Activity:
Could you please output all of the records exactly?

Stored items:
=====

(** A batch is fresh, or it has a first view that collides. *)
Lemma first_collision this batch :
  fresh_batch this batch ∨
  ∃ pre v post,
    batch = pre ++ v :: post ∧ fresh_batch this pre ∧ collides this pre v.
Proof.
  induction batch as [|v batch IH] using rev_ind.
  - left. apply fresh_batch_nil.
  - destruct IH as [Hfresh|(pre & w & post & -> & Hpre & Hw)].
    + destruct (decide (collides this batch v)) as [Hv|Hv].
      * right. by exists batch, v, [].
      * left. by apply fresh_batch_snoc.
    + right. exists pre, w, (post ++ [v]). by rewrite <-app_assoc.
Qed.

Lemma collides_not_fresh this earlier v later :
  collides this earlier v → ¬ fresh_batch this (earlier ++ v :: later).
Proof.
  intros Hv [Hnd Hfree]. destruct Hv as [Hv|Hv].
  - eapply Hfree; [|done]. apply elem_of_app. right. by left.
  - rewrite fmap_app, NoDup_app in Hnd. destruct Hnd as (_ & Hdisj & _).
    apply (Hdisj _ Hv). by left.
Qed.

(** The loop of [registerViews] over a fresh batch runs to its end and
    appends every view to the sequence of its location. *)
Lemma for_of_registerView_fresh batch this :
  fresh_batch this batch →
  ∃ this',
    for_of batch registerView this = (inr tt, this') ∧
    (∀ loc, getViews this' loc
            = getViews this loc ++ filter (λ v, location v = loc) batch) ∧
    _treeViewDataPoviders this' = _treeViewDataPoviders this ∧
    fired this' = fired this.
Proof.
  revert this. induction batch as [|v batch IH]; intros this [Hnd Hfree].
  - exists this. repeat split; [|done..].
    intros loc. by rewrite filter_nil, app_nil_r.
  - rewrite fmap_cons in Hnd. apply NoDup_cons in Hnd as [Hv Hnd].
    assert (id v ∉ id <$> getViews this (location v)) as Hvfree
      by (apply Hfree; by left).
    set (this1 :=
      upd_views (<[location v := getViews this (location v) ++ [v]]>) this).
    destruct (IH this1) as (this' & Hrun & Hviews & Hprov & Hfired).
    { split; [done|]. intros w Hw.
      unfold this1. rewrite getViews_upd_insert. case_decide as Hloc.
      - rewrite fmap_app, elem_of_app. simpl.
        intros [Hin|Hid%list_elem_of_singleton].
        + eapply Hfree; [by right|]. by rewrite <-Hloc.
        + apply Hv. apply list_elem_of_fmap. exists w. split; [|done].
          unfold key. by rewrite Hloc, Hid.
      - apply Hfree. by right. }
    exists this'. split; [|split; [|done]].
    + simpl. unfold mbind, M_bind. by rewrite registerView_free.
    + intros loc. rewrite Hviews. unfold this1.
      rewrite getViews_upd_insert, filter_cons.
      case_decide as Hloc; [|done]. subst loc. by rewrite <-app_assoc.
Qed.

(** The loop of [registerViews] over a batch whose first collision is at
    [v]: it throws at [v], with the views before [v] appended and nothing
    else. *)
Lemma for_of_registerView_taken pre v post this :
  fresh_batch this pre → collides this pre v →
  ∃ this',
    for_of (pre ++ v :: post) registerView this
    = (inl (duplicateId (id v) (ViewLocation.id (location v))), this') ∧
    (∀ loc, getViews this' loc
            = getViews this loc ++ filter (λ v, location v = loc) pre) ∧
    _treeViewDataPoviders this' = _treeViewDataPoviders this ∧
    fired this' = fired this.
Proof.
  intros Hpre Hv.
  destruct (for_of_registerView_fresh pre this Hpre)
    as (this' & Hrun & Hviews & Hprov & Hfired).
  exists this'. split; [|done].
  rewrite for_of_app, Hrun. simpl. unfold mbind, M_bind.
  rewrite registerView_taken; [done|].
  rewrite Hviews, fmap_app, elem_of_app.
  destruct Hv as [Hv|Hv]; [by left|right].
  apply list_elem_of_fmap in Hv as (w & Hkey & Hw).
  injection Hkey as Hloc Hid. rewrite Hid.
  apply list_elem_of_fmap_2, list_elem_of_filter. by split.
Qed.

=====

Expected output:
(** A batch is fresh, or it has a first view that collides. *)
Lemma first_collision this batch :
  fresh_batch this batch ∨
  ∃ pre v post,
    batch = pre ++ v :: post ∧ fresh_batch this pre ∧ collides this pre v.
Proof.
  induction batch as [|v batch IH] using rev_ind.
  - left. apply fresh_batch_nil.
  - destruct IH as [Hfresh|(pre & w & post & -> & Hpre & Hw)].
    + destruct (decide (collides this batch v)) as [Hv|Hv].
      * right. by exists batch, v, [].
      * left. by apply fresh_batch_snoc.
    + right. exists pre, w, (post ++ [v]). by rewrite <-app_assoc.
Qed.

Lemma collides_not_fresh this earlier v later :
  collides this earlier v → ¬ fresh_batch this (earlier ++ v :: later).
Proof.
  intros Hv [Hnd Hfree]. destruct Hv as [Hv|Hv].
  - eapply Hfree; [|done]. apply elem_of_app. right. by left.
  - rewrite fmap_app, NoDup_app in Hnd. destruct Hnd as (_ & Hdisj & _).
    apply (Hdisj _ Hv). by left.
Qed.

(** The loop of [registerViews] over a fresh batch runs to its end and
    appends every view to the sequence of its location. *)
Lemma for_of_registerView_fresh batch this :
  fresh_batch this batch →
  ∃ this',
    for_of batch registerView this = (inr tt, this') ∧
    (∀ loc, getViews this' loc
            = getViews this loc ++ filter (λ v, location v = loc) batch) ∧
    _treeViewDataPoviders this' = _treeViewDataPoviders this ∧
    fired this' = fired this.
Proof.
  revert this. induction batch as [|v batch IH]; intros this [Hnd Hfree].
  - exists this. repeat split; [|done..].
    intros loc. by rewrite filter_nil, app_nil_r.
  - rewrite fmap_cons in Hnd. apply NoDup_cons in Hnd as [Hv Hnd].
    assert (id v ∉ id <$> getViews this (location v)) as Hvfree
      by (apply Hfree; by left).
    set (this1 :=
      upd_views (<[location v := getViews this (location v) ++ [v]]>) this).
    destruct (IH this1) as (this' & Hrun & Hviews & Hprov & Hfired).
    { split; [done|]. intros w Hw.
      unfold this1. rewrite getViews_upd_insert. case_decide as Hloc.
      - rewrite fmap_app, elem_of_app. simpl.
        intros [Hin|Hid%list_elem_of_singleton].
        + eapply Hfree; [by right|]. by rewrite <-Hloc.
        + apply Hv. apply list_elem_of_fmap. exists w. split; [|done].
          unfold key. by rewrite Hloc, Hid.
      - apply Hfree. by right. }
    exists this'. split; [|split; [|done]].
    + simpl. unfold mbind, M_bind. by rewrite registerView_free.
    + intros loc. rewrite Hviews. unfold this1.
      rewrite getViews_upd_insert, filter_cons.
      case_decide as Hloc; [|done]. subst loc. by rewrite <-app_assoc.
Qed.

(** The loop of [registerViews] over a batch whose first collision is at
    [v]: it throws at [v], with the views before [v] appended and nothing
    else. *)
Lemma for_of_registerView_taken pre v post this :
  fresh_batch this pre → collides this pre v →
  ∃ this',
    for_of (pre ++ v :: post) registerView this
    = (inl (duplicateId (id v) (ViewLocation.id (location v))), this') ∧
    (∀ loc, getViews this' loc
            = getViews this loc ++ filter (λ v, location v = loc) pre) ∧
    _treeViewDataPoviders this' = _treeViewDataPoviders this ∧
    fired this' = fired this.
Proof.
  intros Hpre Hv.
  destruct (for_of_registerView_fresh pre this Hpre)
    as (this' & Hrun & Hviews & Hprov & Hfired).
  exists this'. split; [|done].
  rewrite for_of_app, Hrun. simpl. unfold mbind, M_bind.
  rewrite registerView_taken; [done|].
  rewrite Hviews, fmap_app, elem_of_app.
  destruct Hv as [Hv|Hv]; [by left|right].
  apply list_elem_of_fmap in Hv as (w & Hkey & Hw).
  injection Hkey as Hloc Hid. rewrite Hid.
  apply list_elem_of_fmap_2, list_elem_of_filter. by split.
Qed.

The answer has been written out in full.